(** C17: a customer misses nothing and sees nothing twice.  Whatever is
    appended to the conversation (and whatever else happens to the store)
    between polls, and wherever the first connection is cut, a client that
    reconnects with the id of the last event it received has, after both
    connections, received exactly the customer-visible events after its
    starting point up to the last one sent, each once and in the order of the
    chain; and as soon as a further poll finds nothing, it has all of them. *)
Theorem stream_resumes customer t polls1 polls2 cursor beat1 beat2 frames1 frames2 cursor1 cursor2 k s0 s1 s2 :
  chain_ok s0 t -> observed redact s0 (map fst polls1) s1 -> observed redact s1 (map fst polls2) s2 ->
  event_stream customer t polls1 cursor beat1 = Ok (frames1, cursor1) ->
  event_stream customer t polls2 (last_sequence_of (sent (take k frames1)) cursor) beat2 = Ok (frames2, cursor2) ->
  let received := sent (take k frames1) ++ sent frames2 in
  received = window s2 t cursor cursor2 /\ increasing received /\
  (visible_events s2 customer t cursor2 page = Ok [] -> received = List.filter (visible cursor) (ticket_events s2 t)).
Proof.
  intros Hc Ho1 Ho2 He1 He2 received.
  destruct (stream_window _ _ _ _ _ _ _ _ _ Hc Ho1 He1) as (Hc1 & Hp1 & Hw1 & Hle1 & Hb1).
  destruct (stream_window _ _ _ _ _ _ _ _ _ Hc1 Ho2 He2) as (Hc2 & Hp2 & Hw2 & Hle2 & Hb2).
  set (mid := last_sequence_of (sent (take k frames1)) cursor) in *.
  assert (sent (take k frames1) = window s1 t cursor mid /\ cursor <= mid /\ (mid <= Z.of_nat (length (ticket_events s1 t)) \/ mid <= cursor)) as (Hw & Hmid & Hbm).
  { destruct (take_sent k frames1) as [n Hn]. unfold mid. rewrite Hn, Hw1.
    assert (forall e, e ∈ window s1 t cursor cursor1 -> cursor < e_ticket_sequence e /\ e ∈ ticket_events s1 t) as Hall.
    { intros e [Hin Hv]%list_elem_of_In%filter_In. unfold visible in Hv. rewrite !andb_true_iff in Hv. destruct Hv as [[Hv _] _].
      split; [by apply Z.ltb_lt|by apply list_elem_of_In]. }
    assert (forall e, e ∈ take n (window s1 t cursor cursor1) -> e ∈ window s1 t cursor cursor1) as Hsub.
    { intros e He. rewrite <- (take_drop n (window _ _ _ _)). apply elem_of_app. by left. }
    split_and!.
    - etrans; [apply (increasing_take _ n cursor); [by apply window_increasing|by apply Hall]|].
      set (m := last_sequence_of (take n (window s1 t cursor cursor1)) cursor).
      assert (m <= cursor1) as Hm.
      { unfold m, last_sequence_of. destruct (last _) as [e|] eqn:El; [|done]. apply last_Some_elem_of, Hsub in El.
        apply list_elem_of_In, filter_In in El as [_ El]. apply andb_true_iff in El as [_ El%Z.leb_le]. done. }
      unfold window. rewrite filter_filter. apply filter_ext_in'. intros e _. cbn beta.
      destruct (Z.leb_spec (e_ticket_sequence e) m); [|by rewrite !andb_false_r].
      rewrite (proj2 (Z.leb_le (e_ticket_sequence e) cursor1)) by lia. by rewrite !andb_true_r.
    - apply last_sequence_above. intros e He. by apply Hall, Hsub.
    - unfold last_sequence_of. destruct (last _) as [e|] eqn:El; [left|right; reflexivity]. apply last_Some_elem_of, Hsub, Hall in El as [_ El].
      apply list_elem_of_lookup in El as (i & Hi). rewrite (chain_sequence _ _ _ _ Hc1 Hi). apply lookup_lt_Some in Hi. lia. }
  assert (received = window s2 t cursor cursor2) as Hrec.
  { unfold received. rewrite Hw2, Hw, <- (window_grows s1 s2 t cursor mid Hc2 Hp2 Hbm). apply window_split; done. }
  split_and!; [done|rewrite Hrec; by apply window_increasing|]. intros Hv. rewrite Hrec.
  unfold visible_events in Hv. destruct (tickets s2 !! t); [|done]. apply raise_if_ok in Hv as [_ Hv]. injection Hv as Hv.
  assert (List.filter (visible cursor2) (ticket_events s2 t) = []) as Hv'.
  { destruct (List.filter (visible cursor2) (ticket_events s2 t)) as [|x l]; [done|]. unfold page in Hv. discriminate Hv. }
  unfold window. apply filter_ext_in'. intros e He.
  destruct (visible cursor e) eqn:Ev; [|done]. cbn. apply Z.leb_le. destruct (Z.le_gt_cases (e_ticket_sequence e) cursor2) as [|Hgt]; [done|].
  exfalso. assert (e ∈ List.filter (visible cursor2) (ticket_events s2 t)) as Hin.
  { apply list_elem_of_In, filter_In. split; [by apply list_elem_of_In|]. unfold visible in *. apply andb_true_iff in Ev as [_ ->].
    rewrite (proj2 (Z.ltb_lt _ _)) by lia. done. }
  rewrite Hv' in Hin. by apply not_elem_of_nil in Hin.
Qed.
End delivery.

(** ** Reading a stream back *)
Definition cr : ascii := "013"%char.
Definition inline (c : ascii) : bool := negb (bool_decide (c = lf) || bool_decide (c = cr)).
(** The terminated lines of a text, ended by LF, CR or CRLF. *)
Fixpoint split_lines (cur s : list ascii) : list (list ascii) :=
  match s with
  | [] => []
  | c :: s' =>
      if bool_decide (c = lf) then rev cur :: split_lines [] s'
      else if bool_decide (c = cr)
      then rev cur :: match s' with
                      | d :: s'' => if bool_decide (d = lf) then split_lines [] s'' else split_lines [] s'
                      | [] => []
                      end
      else split_lines (c :: cur) s'
  end.
Fixpoint after_prefix (p l : list ascii) : option (list ascii) :=
  match p, l with
  | [], _ => Some l
  | a :: p, b :: l => if bool_decide (a = b) then after_prefix p l else None
  | _, _ => None
  end.
(** The events a client dispatches: the id persists, a blank line ends an
    event, lines with other prefixes are comments. *)
Fixpoint dispatch (lines : list (list ascii)) (id event : list ascii) (data : option (list ascii))
    : list (list ascii * list ascii * list ascii) :=
  match lines with
  | [] => []
  | [] :: rest =>
      match data with
      | Some d => (id, event, d) :: dispatch rest id [] None
      | None => dispatch rest id [] None
      end
  | line :: rest =>
      match after_prefix (chars "id: ") line, after_prefix (chars "event: ") line, after_prefix (chars "data: ") line with
      | Some v, _, _ => dispatch rest v event data
      | _, Some v, _ => dispatch rest id v data
      | _, _, Some v => dispatch rest id event (Some (match data with Some d => d ++ lf :: v | None => v end))
      | _, _, _ => dispatch rest id event data
      end
  end.
Definition read_stream (text : list ascii) : list (list ascii * list ascii * list ascii) :=
  dispatch (split_lines [] text) [] [] None.

Lemma split_line cur x rest : forallb inline x = true -> split_lines cur (x ++ lf :: rest) = (rev cur ++ x) :: split_lines [] rest.
Proof.
  revert cur. induction x as [|c x IH]; intros cur Hx; [cbn; by rewrite app_nil_r|].
  cbn [forallb] in Hx. apply andb_true_iff in Hx as [Hc Hx]. unfold inline in Hc. apply negb_true_iff, orb_false_iff in Hc as [Hl Hr].
  cbn [app split_lines]. rewrite Hl, Hr, IH by done. cbn [rev]. by rewrite <- app_assoc.
Qed.
Lemma escape_char_inline c : forallb inline (escape_char c) = true.
Proof. destruct c as [[] [] [] [] [] [] [] []]; vm_compute; reflexivity. Qed.
Lemma write_str_inline s : forallb inline (write_str s) = true.
Proof.
  unfold write_str. cbn [forallb]. rewrite forallb_app. cbn. rewrite andb_true_r.
  induction s as [|c s IH]; [done|]. cbn [escape]. by rewrite forallb_app, escape_char_inline.
Qed.
Lemma int_inline z : forallb inline (chars (str_of_Z z)) = true.
Proof.
  apply forallb_true_iff. intros c Hc. pose proof (int_chars z) as Hf. rewrite Forall_forall in Hf. apply Hf in Hc.
  destruct c as [[] [] [] [] [] [] [] []]; vm_compute in Hc |- *; congruence.
Qed.
Lemma elements_inline b l : forallb (forallb inline) l = true -> forallb inline (write_elements b l) = true.
Proof.
  revert b. induction l as [|x l IH]; intros b Hl; [done|]. cbn [forallb write_elements] in *. apply andb_true_iff in Hl as [Hx Hl].
  rewrite !forallb_app, Hx, (IH false Hl). by destruct b.
Qed.
Lemma members_inline b (l : list (string * list ascii)) :
  forallb (fun kv => forallb inline kv.2) l = true -> forallb inline (write_members b l) = true.
Proof.
  revert b. induction l as [|[k x] l IH]; intros b Hl; [done|]. cbn [forallb write_members snd] in *. apply andb_true_iff in Hl as [Hx Hl].
  rewrite !forallb_app, Hx, (IH false Hl), write_str_inline. by destruct b.
Qed.
Lemma forallb_map {A B} (f : B -> bool) (g : A -> B) l : forallb f (map g l) = forallb (fun x => f (g x)) l.
Proof. induction l as [|x l IH]; [done|]. cbn. by rewrite IH. Qed.
(** JSON text stays on one line. *)
Lemma write_inline v : forallb inline (write v) = true.
Proof.
  induction v as [|b|z|s|l IH|items IH] using CanonicalValue_ind'; cbn [write].
  - done.
  - by destruct b.
  - apply int_inline.
  - apply write_str_inline.
  - cbn [forallb]. rewrite elements_inline; [done|]. rewrite forallb_map. apply forallb_true_iff. by apply Forall_forall.
  - cbn [forallb]. rewrite members_inline; [done|]. rewrite forallb_map. apply forallb_true_iff. by apply Forall_forall.
Qed.

(** *** Sequence numbers as text *)
Lemma parse_digits_acc d acc :
  parse_digits (Z.pos acc) false (DecimalString.NilEmpty.string_of_uint d) = Some (Z.pos (Pos.of_uint_acc d acc)).
Proof.
  revert acc. induction d as [|d IH|d IH|d IH|d IH|d IH|d IH|d IH|d IH|d IH|d IH]; intros acc; [done|..].
  all: cbn [DecimalString.NilEmpty.string_of_uint parse_digits Pos.of_uint_acc].
  all: match goal with |- context [is_digit ?c] =>
         change (is_digit c) with true; let v := eval vm_compute in (digit_value c) in change (digit_value c) with v end.
  all: cbn iota; rewrite <- IH; f_equal; lia.
Qed.

Lemma parse_digits_zero d : parse_digits 0 false (DecimalString.NilEmpty.string_of_uint d) = Some (Z.of_N (Pos.of_uint d)).
Proof.
  induction d as [|d IH|d IH|d IH|d IH|d IH|d IH|d IH|d IH|d IH|d IH]; [done|..].
  all: cbn [DecimalString.NilEmpty.string_of_uint parse_digits Pos.of_uint].
  all: match goal with |- context [is_digit ?c] =>
         change (is_digit c) with true; let v := eval vm_compute in (10 * 0 + digit_value c) in change (10 * 0 + digit_value c) with v end.
  all: cbn iota; first [exact IH|apply parse_digits_acc].
Qed.
Lemma strip_digits c s :
  is_space c = false -> (forall d, d ∈ String.list_ascii_of_string (String c s) -> is_space d = false) -> strip (String c s) = String c s.
Proof.
  intros Hc Hs. unfold strip. cbn [lstrip]. rewrite Hc.
  destruct (string_rev (String c s)) as [|d r] eqn:Er.
  { apply (f_equal string_rev) in Er. rewrite string_rev_involutive in Er. done. }
  assert (is_space d = false) as Hd.
  { apply Hs. apply (f_equal string_rev) in Er. rewrite string_rev_involutive, string_rev_cons in Er. rewrite Er.
    rewrite list_ascii_app. apply elem_of_app. right. by left. }
  cbn [lstrip]. rewrite Hd, <- Er. apply string_rev_involutive.
Qed.
Lemma parse_int_number n : 0 <= n -> parse_int (str_of_Z n) = Some n /\ is_empty_str (str_of_Z n) = false.
Proof.
  intros Hn. pose proof (int_nonnil n) as Hnil. pose proof (int_chars n) as Hch. rewrite Forall_forall in Hch.
  assert (strip (str_of_Z n) = str_of_Z n /\ is_empty_str (str_of_Z n) = false) as [Hs Hne].
  { destruct (str_of_Z n) as [|c s] eqn:Es; [done|].
    assert (forall d, d ∈ chars (String c s) -> is_space d = false) as Hsp.
    { intros d Hd%Hch. destruct d as [[] [] [] [] [] [] [] []]; vm_compute in Hd |- *; congruence. }
    split; [|done]. apply strip_digits; [apply Hsp; by left|done]. }
  split; [|done]. unfold parse_int. rewrite Hs. clear Hs Hne Hnil Hch. unfold str_of_Z. destruct n as [|p|p]; [done| |lia].
  cbn [Z.to_int DecimalString.NilEmpty.string_of_int].
  assert (Some (Z.pos p) = parse_digits 0 false (DecimalString.NilEmpty.string_of_uint (Pos.to_uint p))) as ->.
  { by rewrite parse_digits_zero, DecimalPos.Unsigned.of_to. }
  pose proof (DecimalPos.Unsigned.to_uint_nonnil p) as Hd. by destruct (Pos.to_uint p).
Qed.
(** The number of an event, sent back as [Last-Event-ID], is its cursor. *)
Lemma stream_cursor_of_number n : 0 <= n -> stream_cursor (Some (str_of_Z n)) = Ok n.
Proof.
  intros Hn. destruct (parse_int_number n Hn) as [Hp He]. unfold stream_cursor. cbn [default from_option id]. rewrite He, Hp.
  f_equal. lia.
Qed.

WORK TASK
When you retype the data above, start at its first line, stop after the line containing "chain; and as", and leave out everything else.

SOLUTION TO THE EXERCISE
(** C17: a customer misses nothing and sees nothing twice.  Whatever is
    appended to the conversation (and whatever else happens to the store)
    between polls, and wherever the first connection is cut, a client that
    reconnects with the id of the last event it received has, after both
    connections, received exactly the customer-visible events after its
    starting point up to the last one sent, each once and in the order of the
    chain; and as soon as a further poll finds nothing, it has all of them. *)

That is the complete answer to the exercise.